Otago all-rounder Michael Rippon prepares to play a  drive during a training session at the Edgar...
Otago all-rounder Michael Rippon prepares to play a drive during a training session at the Edgar Centre yesterday. Photo: Peter McIntosh
Michael Rippon is like glitter next to sequins.

All anyone notices is the shiny discs. But peer a bit more closely and you will see it is not just the sequins which are sparkling.

The leg-spinner’s efforts have certainly not gone unnoticed. But there has been much noise around him.

Jacob Duffy keeps taking five-wicket bags, for example. Hamish Rutherford’s rich form with the bat has also attracted a lot of attention.

Brad Wilson scored his maiden one-day century in the dramatic four-wicket win against Canterbury at the weekend.

Laudable efforts, all of them. But Rippon has arguably had the greater impact over the one-day campaign.

Otago has won six of its nine games and has secured a spot in the playoffs with one round-robin game remaining.

Behind just about every one of those wins is a hidden achievement by Rippon.

Neil Broom sealed the 16-run win against Central Districts with a stunning run-out. His undefeated 68 with the bat proved telling as well. But Rippon quietly claimed three wickets to help dismiss Central for 194.

When Rutherford stroked a wonderful 154 to set up a 62-run win against Canterbury later that week, Rippon claimed the important wicket of opener Jack Boyle, who had been playing nicely.

Duffy claimed the honours in the tense seven-run win against Wellington with a five-wicket haul. But Rippon helped salvage the innings with a gutsy knock of 42.

"Rips" was instrumental in the three-wicket win against Auckland  with an undefeated 38. He also picked up the key wickets to help restrict the Aces to 250 for nine.

And on Sunday he played a clutch knock to help Otago beat Canterbury in a last-over thriller. We could have just said Rippon has scored 212 runs at an average of 42.40 and taken 12 wickets at 26.75 and left it at that. But that would gloss over just how valuable his contributions have been.

"It is going very well," Rippon said.

"I just feel a lot of the work we have been doing over the last few years is starting to pay dividends.

"And on a personal note, I’m happy with the way I’m trucking at the moment and want to keep it going."

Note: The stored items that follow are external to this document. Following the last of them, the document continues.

(* ===== verification/Logger.v ===== *)
(** * logger/logger.go: the process-wide logger

    The logger is held in an [atomic.Value] and made on first use under a [sync.Once].  [New] and
    [get] are the calls run alone; [step] interleaves the calls of any number of goroutines at
    their atomic operations.  zap's constructors may fail, and return nil then. *)
From S2P Require Import Prelude GoStd.
Open Scope go_scope.

Module Logger.
(** A logger object is told apart by its number; [None] is the nil pointer. *)
Inductive config := Production | Development.
Record zlogger := mkZ { z_config : config; z_serial : nat }.
Definition ptr : Type := option zlogger.
#[export] Instance config_eq_dec : EqDecision config.
Proof. solve_decision. Defined.
#[export] Instance zlogger_eq_dec : EqDecision zlogger.
Proof. solve_decision. Defined.

(** What a constructor call returned: a new object, or nothing. *)
Definition construct (c : config) (r : option nat) : ptr := mkZ c <$> r.
Definition env_config (env : string) : config := if String.eqb env "production" then Production else Development.

(** *** The package variables: the atomic value (empty at first) and the once *)
Inductive once := NotRun | Running | HasRun.
#[export] Instance once_eq_dec : EqDecision once.
Proof. solve_decision. Defined.
Record vars := mkVars { global : option ptr; initOnce : once }.
Definition Store (p : ptr) (v : vars) : vars := mkVars (Some p) (initOnce v).

Definition New (env : string) (r : option nat) (v : vars) : ptr * vars :=
  let log := construct (env_config env) r in (log, Store log v).
(** [None] is the panic of the type assertion on an empty value. *)
Definition get (r : option nat) (v : vars) : option ptr * vars :=
  match global v with
  | Some l => (Some l, v)
  | None =>
      let v := match initOnce v with
               | HasRun | Running => v
               | NotRun => mkVars (global (Store (construct Development r) v)) HasRun
               end in
      (global v, v)
  end.

(** *** Fields and levels *)
Inductive value := VString (s : string) | VInt (z : Z) | VBool (b : bool) | VAny (s : string).
Record Field := mkField { Key : string; Val : value }.
Definition String_ (key val : string) : Field := mkField key (VString val).
Definition Int (key : string) (val : Z) : Field := mkField key (VInt val).
Definition Int64 (key : string) (val : Z) : Field := mkField key (VInt val).
Definition Bool_ (key : string) (val : bool) : Field := mkField key (VBool val).
Definition Any (key : string) (val : string) : Field := mkField key (VAny val).

Inductive level := InfoLevel | ErrorLevel | WarnLevel | DebugLevel.
(** An entry handed to a logger.  A method of the nil logger panics ([None]), as does the assertion. *)
Record entry := mkEntry { e_logger : zlogger; e_level : level; e_msg : string; e_fields : list Field }.
Definition log_at (lv : level) (msg : string) (fields : list Field) (r : option nat) (v : vars) : option entry * vars :=
  let '(l, v) := get r v in (p ← l; z ← p; Some (mkEntry z lv msg fields), v).
Definition Info := log_at InfoLevel.
Definition Error := log_at ErrorLevel.
Definition Warn := log_at WarnLevel.
Definition Debug := log_at DebugLevel.

(** *** Goroutines *)
Inductive pc :=
| InNew (env : string)       (* before the store of [New] *)
| Loading                    (* before the first load of [get] *)
| Missed                     (* found nothing, before [initOnce.Do] *)
| Initialising               (* in the function of the once *)
| Reloading                  (* before the second load *)
| Returned (l : ptr).
Record world := mkWorld { threads : list pc; state : vars; stored : list ptr; inits : nat }.
Definition put (j : nat) (p : pc) (w : world) : world :=
  mkWorld (<[j := p]> (threads w)) (state w) (stored w) (inits w).
Definition put_store (j : nat) (p : pc) (l : ptr) (o : once) (n : nat) (w : world) : world :=
  mkWorld (<[j := p]> (threads w)) (mkVars (Some l) o) (stored w ++ [l]) (inits w + n).

(** A goroutine that finds the once running waits, that is, does not move. *)
Inductive step (w : world) : world -> Prop :=
| SNew j env r : threads w !! j = Some (InNew env) ->
    let l := construct (env_config env) r in
    step w (put_store j (Returned l) l (initOnce (state w)) 0 w)
| SHit j l : threads w !! j = Some Loading -> global (state w) = Some l -> step w (put j (Returned l) w)
| SMiss j : threads w !! j = Some Loading -> global (state w) = None -> step w (put j Missed w)
| SEnter j : threads w !! j = Some Missed -> initOnce (state w) = NotRun ->
    step w (mkWorld (<[j := Initialising]> (threads w)) (mkVars (global (state w)) Running) (stored w) (inits w))
| SSkip j : threads w !! j = Some Missed -> initOnce (state w) = HasRun -> step w (put j Reloading w)
| SInit j r : threads w !! j = Some Initialising ->
    step w (put_store j Reloading (construct Development r) HasRun 1 w)
| SReload j l : threads w !! j = Some Reloading -> global (state w) = Some l -> step w (put j (Returned l) w).

Definition fresh_call (p : pc) : Prop := match p with InNew _ | Loading => True | _ => False end.
Definition boot (ts : list pc) : world := mkWorld ts (mkVars None NotRun) [] 0.
End Logger.

Module LoggerFacts.
Import Logger.

Definition is_init (p : pc) : bool := match p with Initialising => true | _ => false end.
Definition count_init (ts : list pc) : nat := length (List.filter is_init ts).

(** The invariant of the package variables. *)
Record Inv (w : world) : Prop := {
  inv_last : global (state w) = last (stored w);
  inv_run : initOnce (state w) = HasRun -> global (state w) <> None;
  inv_one : count_init (threads w) = match initOnce (state w) with Running => 1%nat | _ => 0%nat end;
  inv_inits : inits w = match initOnce (state w) with HasRun => 1%nat | _ => 0%nat end;
  inv_reload : forall j, threads w !! j = Some Reloading -> global (state w) <> None;
  inv_returned : forall j l, threads w !! j = Some (Returned l) -> l ∈ stored w }.

Lemma count_init_insert j (ts : list pc) p q :
  ts !! j = Some p ->
  (count_init (<[j := q]> ts) + (if is_init p then 1 else 0) = count_init ts + (if is_init q then 1 else 0))%nat.
Proof.
  unfold count_init. revert j. induction ts as [|x ts IH]; intros [|j]; simpl; intros H; simplify_eq.
  - destruct (is_init p), (is_init q); simpl; lia.
  - specialize (IH j H). destruct (is_init x); simpl; lia.
Qed.

(** Moving one goroutine from [p] to [q] keeps the facts about all of them. *)
Lemma inv_put w j p q v' st' n' :
  Inv w -> threads w !! j = Some p ->
  global v' = last st' -> (initOnce v' = HasRun -> global v' <> None) ->
  ((if is_init q then 1 else 0) + match initOnce (state w) with Running => 1 | _ => 0 end =
   (if is_init p then 1 else 0) + match initOnce v' with Running => 1 | _ => 0 end)%nat ->
  n' = match initOnce v' with HasRun => 1%nat | _ => 0%nat end ->
  (global (state w) <> None -> global v' <> None) -> (q = Reloading -> global v' <> None) ->
  (forall l, q = Returned l -> l ∈ st') -> (forall l, l ∈ stored w -> l ∈ st') ->
  Inv (mkWorld (<[j := q]> (threads w)) v' st' n').
Proof.
  intros HI Hj Hl Hrun Hone Hn Hmono Hre Hret Hst.
  pose proof (count_init_insert j (threads w) p q Hj) as Hc. pose proof (inv_one w HI) as H1.
  constructor; cbn [state global stored threads inits initOnce]; [done|done| |done| |].
  - rewrite H1 in Hc. revert Hc Hone. destruct (is_init p), (is_init q), (initOnce (state w)), (initOnce v'); lia.
  - intros k. destruct (decide (k = j)) as [->|].
    + rewrite list_lookup_insert_eq by (by eapply lookup_lt_Some). intros [= ->]. by apply Hre.
    + rewrite list_lookup_insert_ne by done. intros Hk. by eapply Hmono, (inv_reload w HI).
  - intros k l. destruct (decide (k = j)) as [->|].
    + rewrite list_lookup_insert_eq by (by eapply lookup_lt_Some). intros [= ->]. by apply Hret.
    + rewrite list_lookup_insert_ne by done. intros Hk. by eapply Hst, (inv_returned w HI).
Qed.
Lemma stored_in w l : Inv w -> global (state w) = Some l -> l ∈ stored w.
Proof. intros HI. rewrite (inv_last w HI). apply last_Some_elem_of. Qed.
Lemma initialising w j : Inv w -> threads w !! j = Some Initialising -> initOnce (state w) = Running.
Proof.
  intros HI Hj. pose proof (inv_one w HI) as H1. pose proof (count_init_insert j _ _ Loading Hj) as Hc.
  simpl in Hc. destruct (initOnce (state w)); [lia|done|lia].
Qed.

Lemma inv_step w w' : Inv w -> step w w' -> Inv w'.
Proof.
  intros HI Hs. pose proof (inv_last w HI) as Hl. pose proof (inv_run w HI) as Hr. pose proof (inv_inits w HI) as Hn.
  destruct Hs as [j env r Hj l|j l Hj Hg|j Hj Hg|j Hj Ho|j Hj Ho|j r Hj|j l Hj Hg];
    try (pose proof (initialising w j HI Hj) as Ho); eapply inv_put; try eassumption; cbn; try rewrite Ho;
    rewrite ?last_snoc; try done; try lia; try set_solver.
  - intros l' [= <-]. by apply stored_in.
  - by rewrite Hn, Ho.
  - by rewrite Hn, Ho.
  - intros l' [= <-]. by apply stored_in.
Qed.

Lemma inv_boot ts : Forall fresh_call ts -> Inv (boot ts).
Proof.
  intros Hf. constructor; cbn; try done.
  - induction Hf as [|p ts Hp _ IH]; [done|]. unfold count_init in *. by destruct p.
  - intros j Hj. by eapply Forall_lookup in Hj; [|done].
  - intros j l Hj. by eapply Forall_lookup in Hj; [|done].
Qed.
Lemma inv_reachable ts w : Forall fresh_call ts -> rtc step (boot ts) w -> Inv w.
Proof.
  intros Hf. revert w. apply (rtc_ind_r Inv (boot ts)); [by apply inv_boot|].
  intros y z _ Hs Hy. by eapply inv_step.
Qed.

(** Steps a goroutine has left. *)
Definition weight (p : pc) : nat :=
  match p with InNew _ => 1 | Loading => 4 | Missed => 3 | Initialising => 2 | Reloading => 1 | Returned _ => 0 end.
Definition weights (ts : list pc) : nat := sum_list_with weight ts.
Lemma weights_insert j (ts : list pc) p q :
  ts !! j = Some p -> (weights (<[j := q]> ts) + weight p = weights ts + weight q)%nat.
Proof.
  unfold weights. revert j. induction ts as [|x ts IH]; intros [|j]; simpl; intros H; simplify_eq; [lia|].
  specialize (IH j H). lia.
Qed.
Lemma step_weights w w' : step w w' -> (weights (threads w') < weights (threads w))%nat.
Proof.
  destruct 1 as [j env r Hj l|j l Hj Hg|j Hj Hg|j Hj Ho|j Hj Ho|j r Hj|j l Hj Hg];
    cbn [threads put put_store];
    match goal with |- (weights (<[_ := ?q]> _) < _)%nat => pose proof (weights_insert j (threads w) _ q Hj) end;
    simpl in *; lia.
Qed.
Lemma weights_bound ts : Forall fresh_call ts -> (weights ts <= 4 * length ts)%nat.
Proof. unfold weights. induction 1 as [|p ts Hp _ IH]; [done|]. destruct p; simpl in *; lia. Qed.
Lemma nsteps_weights n w w' : nsteps step n w w' -> (n + weights (threads w') <= weights (threads w))%nat.
Proof. induction 1 as [|n a b c Hs _ IH]; [lia|]. apply step_weights in Hs. lia. Qed.

Lemma count_init_pos ts : count_init ts <> 0%nat -> exists j, ts !! j = Some Initialising.
Proof.
  unfold count_init. induction ts as [|p ts IH]; [done|]. destruct p; simpl; intros H;
    try (destruct IH as [j Hj]; [done|]; by exists (S j)). by exists 0%nat.
Qed.
(** As long as a goroutine has not returned, one of them can move. *)
Lemma progress w j p :
  Inv w -> threads w !! j = Some p -> (forall l, p <> Returned l) -> exists w', step w w'.
Proof.
  intros HI Hj Hp. destruct p as [env| | | | |l].
  - eexists. by apply (SNew w j env None).
  - destruct (global (state w)) as [l|] eqn:E; eexists; [by eapply SHit|by eapply SMiss].
  - destruct (initOnce (state w)) eqn:E; [eexists; by eapply SEnter| |eexists; by eapply SSkip].
    destruct (count_init_pos (threads w)) as [k Hk]; [rewrite (inv_one w HI), E; done|].
    eexists. by apply (SInit w k None).
  - eexists. by apply (SInit w j None).
  - pose proof (inv_reload w HI j Hj) as Hg. destruct (global (state w)) as [l|] eqn:E; [|done].
    eexists. by eapply SReload.
  - by destruct (Hp l).
Qed.
End LoggerFacts.

Module LoggerProps.
Import Logger LoggerFacts.

(** C31. The shared logger settles: any number of concurrent calls of [New] and [get], in any
    interleaving, take at most four steps each; when none can move, every call has returned a
    logger that was stored (so no assertion meets an empty value and no call waits for ever), the
    default logger was made at most once, and what is kept is the logger stored last. *)
Theorem logger_settles ts :
  Forall fresh_call ts ->
  (forall n w, nsteps step n (boot ts) w -> (n <= 4 * length ts)%nat) /\
  (forall w, rtc step (boot ts) w -> ~ (exists w', step w w') ->
     Forall (fun p => exists l, p = Returned l /\ l ∈ stored w) (threads w) /\
     (inits w <= 1)%nat /\ global (state w) = last (stored w)).
Proof.
  intros Hf. split.
  - intros n w Hn%nsteps_weights. pose proof (weights_bound ts Hf). simpl in Hn. lia.
  - intros w Hr Hstuck. pose proof (inv_reachable ts w Hf Hr) as HI. split_and!.
    + apply Forall_lookup. intros j p Hj. destruct p as [| | | | |l];
        try (destruct Hstuck; eapply (progress w j); [done|done|discriminate]).
      exists l. split; [done|]. by eapply inv_returned.
    + rewrite (inv_inits w HI). destruct (initOnce (state w)); lia.
    + apply (inv_last w HI).
Qed.
(** A world in which every goroutine has returned does not move. *)
Lemma all_returned_rest w :
  Forall (fun p => exists l, p = Returned l) (threads w) -> ~ (exists w', step w w').
Proof.
  intros Ha [w' Hw]. destruct Hw as [j ? ? H|j ? H|j H|j H|j H|j ? H|j ? H];
    destruct (Forall_lookup_1 _ _ _ _ Ha H) as [? [=]].
Qed.
(** A [get] finds nothing, then [New] stores its logger, then the [get] makes the default one. *)
Definition settled : world :=
  mkWorld [Returned (Some (mkZ Production 0)); Returned (Some (mkZ Development 1))]
    (mkVars (Some (Some (mkZ Development 1))) HasRun)
    [Some (mkZ Production 0); Some (mkZ Development 1)] 1.
Lemma settled_reached : rtc step (boot [InNew "production"; Loading]) settled.
Proof.
  eapply rtc_l; [by apply (SMiss _ 1)|]. eapply rtc_l; [by apply (SEnter _ 1)|].
  eapply rtc_l; [by apply (SNew _ 0 "production" (Some 0%nat))|].
  eapply rtc_l; [by apply (SInit _ 1 (Some 1%nat))|].
  eapply rtc_l; [by apply (SReload _ 1 (Some (mkZ Development 1)))|]. apply rtc_refl.
Qed.
Lemma logger_settles_witness :
  rtc step (boot [InNew "production"; Loading]) settled /\
  Forall (fun p => exists l, p = Returned l /\ l ∈ stored settled) (threads settled) /\
  (inits settled <= 1)%nat /\ global (state settled) = last (stored settled).
Proof.
  split; [apply settled_reached|].
  apply (logger_settles [InNew "production"; Loading]); [by repeat constructor|apply settled_reached|].
  apply all_returned_rest. repeat constructor; eauto.
Defined.

(** Run alone, [get] after [New] answers with the logger made. *)
Lemma get_after_new env r r' v : get r' (New env r v).2 = (Some (New env r v).1, (New env r v).2).
Proof. reflexivity. Qed.
(** ... and before any [New], with a development logger, made once and kept. *)
Lemma first_get r r' :
  let '(l, v) := get r (mkVars None NotRun) in
  l = Some (construct Development r) /\ get r' v = (l, v).
Proof. by destruct r. Qed.

(** A configured logger can be lost: a [get] that looked before [New] stored its logger makes the
    default one afterwards and puts it in its place, so that all later messages of a service
    that asked for production logging go to a development logger. *)
Theorem configured_logger_can_be_lost :
  exists w, rtc step (boot [InNew "production"; Loading]) w /\
    threads w !! 0%nat = Some (Returned (Some (mkZ Production 0))) /\
    global (state w) = Some (Some (mkZ Development 1)) /\
    forall r, (get r (state w)).1 = Some (Some (mkZ Development 1)).
Proof. exists settled. split; [apply settled_reached|done]. Qed.
End LoggerProps.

Otago has had a lean run in the past two seasons. It finished last in five of the six tournaments. With a raft of high-profile departures this season, expectations were not high.

But the Volts have surprised with their form. Perhaps the biggest improvement has been made at the top of the batting order.

The Volts are getting off to better starts and preserving wickets for longer.

That has made an enormous difference. But Rippon feels the team is also winning more of the key moments and that came down to a calmer approach and trying to take the game deeper.

"We’re not panicking," he said, adding the team was taking longer to soak up the pressure.

"There is nothing wrong with losing but you want to get down to a position where the game is in the balance. Sometimes you can look at the scoreboard and think you are so far out and throw in the towel.

"But for me it is about being competitive for the full 100 overs."

The Volts’ final round-robin game is against Auckland in Invercargill tomorrow. Auckland will need a bonus-point win and to improve its net run rate to overtake Otago in the standings.

Northern Districts will need to beat competition leader Wellington in Whangarei and hope Auckland loses to make the playoffs, while Central Districts will host Canterbury in a bottom-of-the-table clash.